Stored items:

(** * LavaFlow Mapper Suite: ingestion merge, distance tagging, breakthrough speed

    A shallow embedding of the three computational stages of the suite:
    - [Download.process_download]  (FIRMS_download.py, the per-source merge),
    - [Mapper.get_layout]          (LavaFlow_mapper.py, filter + Haversine tag),
    - [Speed.process_speed_data]   (LavaFlow_speed.py, breakthrough events).

    Conventions.  A pandas DataFrame is a list of row records, a Series a
    list of cells.  A finite float64 is idealised as a rational ([Q]) where
    the code only compares, rounds and divides, and as a real ([R]) where it
    calls [np.sin], [np.cos], [np.arcsin], [np.sqrt]; the IEEE special values
    the code can produce ([NaN], the infinities) are explicit constructors.
    A calendar date is its day number ([Z]).

    Four further modules each drop one simplification of the three above:
    - [MapperRun]      parses the date window of the configuration
                       (LavaFlow_mapper.py, lines 81-82);
    - [DownloadReply]  has the [except] branch of the download loop;
    - [DownloadFloat]  rounds the coordinates as float64 products;
    - [SpeedFrame]     admits empty distance cells and leaves the order of
                       same-day rows to the sort. *)

From Stdlib Require Import List ZArith QArith Qround Qabs Bool String Ascii.
From Stdlib Require Import DecimalString.
From Stdlib Require Import Lia Lra Permutation Sorted.
From Stdlib Require Lqa.
From Stdlib Require Import Reals Ratan Machin Qreals.
Import ListNotations.

Set Implicit Arguments.

(** ** pandas / numpy primitives used by the three scripts *)
Module Pandas.

(** A float64 cell: a finite number, an infinity or NaN. *)
Inductive float64 : Type :=
| Fin (q : Q)
| PInf
| NInf
| NaN.

Definition Qgtb (a b : Q) : bool := negb (Qle_bool a b).
Definition Qltb (a b : Q) : bool := negb (Qle_bool b a).

(** [a / b] on float64 columns (numpy true division, errors ignored):
    a division by zero yields a signed infinity or NaN, never an exception. *)
Definition truediv (a b : float64) : float64 :=
  match a, b with
  | NaN, _ | _, NaN => NaN
  | Fin x, Fin y =>
      if Qeq_bool y 0
      then (if Qeq_bool x 0 then NaN else if Qltb 0 x then PInf else NInf)
      else Fin (x / y)
  | Fin _, (PInf | NInf) => Fin 0
  | PInf, Fin y => if Qltb y 0 then NInf else PInf
  | NInf, Fin y => if Qltb y 0 then PInf else NInf
  | (PInf | NInf), (PInf | NInf) => NaN
  end.

Definition np_maximum (a b : Q) : Q := if Qle_bool a b then b else a.

(** [Series.cummax()] on a column without missing values. *)
Fixpoint cummax_from (m : Q) (xs : list Q) : list Q :=
  match xs with
  | [] => []
  | x :: t => let m' := np_maximum m x in m' :: cummax_from m' t
  end.

Definition cummax (xs : list Q) : list Q :=
  match xs with
  | [] => []
  | x :: t => x :: cummax_from x t
  end.

(** [Series.shift(1, fill_value=fill)]. *)
Fixpoint shift {A : Type} (fill : A) (xs : list A) : list A :=
  match xs with
  | [] => []
  | x :: t => fill :: shift x t
  end.

(** [Series.diff()] on timestamps: the first cell is NaT ([None]). *)
Fixpoint diff_from (prev : Z) (xs : list Z) : list (option Z) :=
  match xs with
  | [] => []
  | x :: t => Some (x - prev)%Z :: diff_from x t
  end.

Definition diff (xs : list Z) : list (option Z) :=
  match xs with
  | [] => []
  | x :: t => None :: diff_from x t
  end.

(** [DataFrame.sort_values(key)], ascending.  The order among rows with
    equal keys is left to the sorting algorithm (numpy sorts short runs by
    insertion); here such rows keep their order. *)
Section Sort.
Variable A : Type.
Variable key : A -> Z.

Fixpoint insert_row (x : A) (l : list A) : list A :=
  match l with
  | [] => [x]
  | y :: t => if (key y <? key x)%Z then y :: insert_row x t else x :: l
  end.

Fixpoint sort_values (l : list A) : list A :=
  match l with
  | [] => []
  | x :: t => insert_row x (sort_values t)
  end.

(** The order a frame sorted on [key] is in. *)
Definition le_key (a b : A) : Prop := (key a <= key b)%Z.
End Sort.

End Pandas.

(** ** The detection rows shared by the downloader and the mapper *)
Module Firms.

(** A cell of a numeric CSV column: text that parses as a float, text that
    does not, or an empty cell (read as NaN). *)
Inductive cell : Type :=
| Num (q : Q)
| Text (s : string)
| Blank.

(** [pd.to_numeric(c, errors='coerce')]: [None] is NaN. *)
Definition to_numeric (c : cell) : option Q :=
  match c with
  | Num q => Some q
  | Text _ | Blank => None
  end.

(** The cell a coerced column holds afterwards. *)
Definition coerce (c : cell) : cell :=
  match to_numeric c with
  | Some q => Num q
  | None => Blank
  end.

Definition isna (c : cell) : bool :=
  match c with
  | Blank => true
  | _ => false
  end.

(** One FIRMS row.  [acq_date] is the calendar day, [acq_time] the integer
    the CSV reader infers for the HHMM column (930 for 09:30). *)
Record Detection : Type := mkDetection {
  latitude : cell;
  longitude : cell;
  acq_date : Z;
  acq_time : nat;
  frp : cell;
  track : cell
}.

Fixpoint zeros (n : nat) : string :=
  match n with
  | O => EmptyString
  | S k => String "0"%char (zeros k)
  end.

(** [str.zfill(width)] *)
Definition zfill (width : nat) (s : string) : string :=
  append (zeros (width - String.length s)) s.

(** [.astype(str).str.zfill(4)] on the acq_time column. *)
Definition acq_time_str (r : Detection) : string :=
  zfill 4 (NilEmpty.string_of_uint (Nat.to_uint (acq_time r))).

End Firms.

(** ** FIRMS_download.py *)
Module Download.
Import Pandas Firms.

Inductive source_id : Type :=
| VIIRS_SNPP_NRT
| VIIRS_NOAA21_NRT
| VIIRS_NOAA20_NRT
| MODIS_NRT.

Definition sources : list source_id :=
  [VIIRS_SNPP_NRT; VIIRS_NOAA21_NRT; VIIRS_NOAA20_NRT; MODIS_NRT].

Definition source_eqb (a b : source_id) : bool :=
  match a, b with
  | VIIRS_SNPP_NRT, VIIRS_SNPP_NRT
  | VIIRS_NOAA21_NRT, VIIRS_NOAA21_NRT
  | VIIRS_NOAA20_NRT, VIIRS_NOAA20_NRT
  | MODIS_NRT, MODIS_NRT => true
  | _, _ => false
  end.

(** The reply of the FIRMS area API for one source. *)
Record response : Type := mkResponse {
  status_code : Z;
  text : list Detection
}.

(** One line of the returned log. *)
Inductive log_entry : Type :=
| ApiError (src : source_id) (status : Z)
| NoData (src : source_id)
| Merged (src : source_id) (current_batch_count total : nat).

[What you will do] Exactly reproduce the lines that run from the line with "Fixpoint zeros (n" through the last line of the records, inclusive.

[Task result]
Fixpoint zeros (n : nat) : string :=
  match n with
  | O => EmptyString
  | S k => String "0"%char (zeros k)
  end.

(** [str.zfill(width)] *)
Definition zfill (width : nat) (s : string) : string :=
  append (zeros (width - String.length s)) s.

(** [.astype(str).str.zfill(4)] on the acq_time column. *)
Definition acq_time_str (r : Detection) : string :=
  zfill 4 (NilEmpty.string_of_uint (Nat.to_uint (acq_time r))).

End Firms.

(** ** FIRMS_download.py *)
Module Download.
Import Pandas Firms.

Inductive source_id : Type :=
| VIIRS_SNPP_NRT
| VIIRS_NOAA21_NRT
| VIIRS_NOAA20_NRT
| MODIS_NRT.

Definition sources : list source_id :=
  [VIIRS_SNPP_NRT; VIIRS_NOAA21_NRT; VIIRS_NOAA20_NRT; MODIS_NRT].

Definition source_eqb (a b : source_id) : bool :=
  match a, b with
  | VIIRS_SNPP_NRT, VIIRS_SNPP_NRT
  | VIIRS_NOAA21_NRT, VIIRS_NOAA21_NRT
  | VIIRS_NOAA20_NRT, VIIRS_NOAA20_NRT
  | MODIS_NRT, MODIS_NRT => true
  | _, _ => false
  end.

(** The reply of the FIRMS area API for one source. *)
Record response : Type := mkResponse {
  status_code : Z;
  text : list Detection
}.

(** One line of the returned log. *)
Inductive log_entry : Type :=
| ApiError (src : source_id) (status : Z)
| NoData (src : source_id)
| Merged (src : source_id) (current_batch_count total : nat).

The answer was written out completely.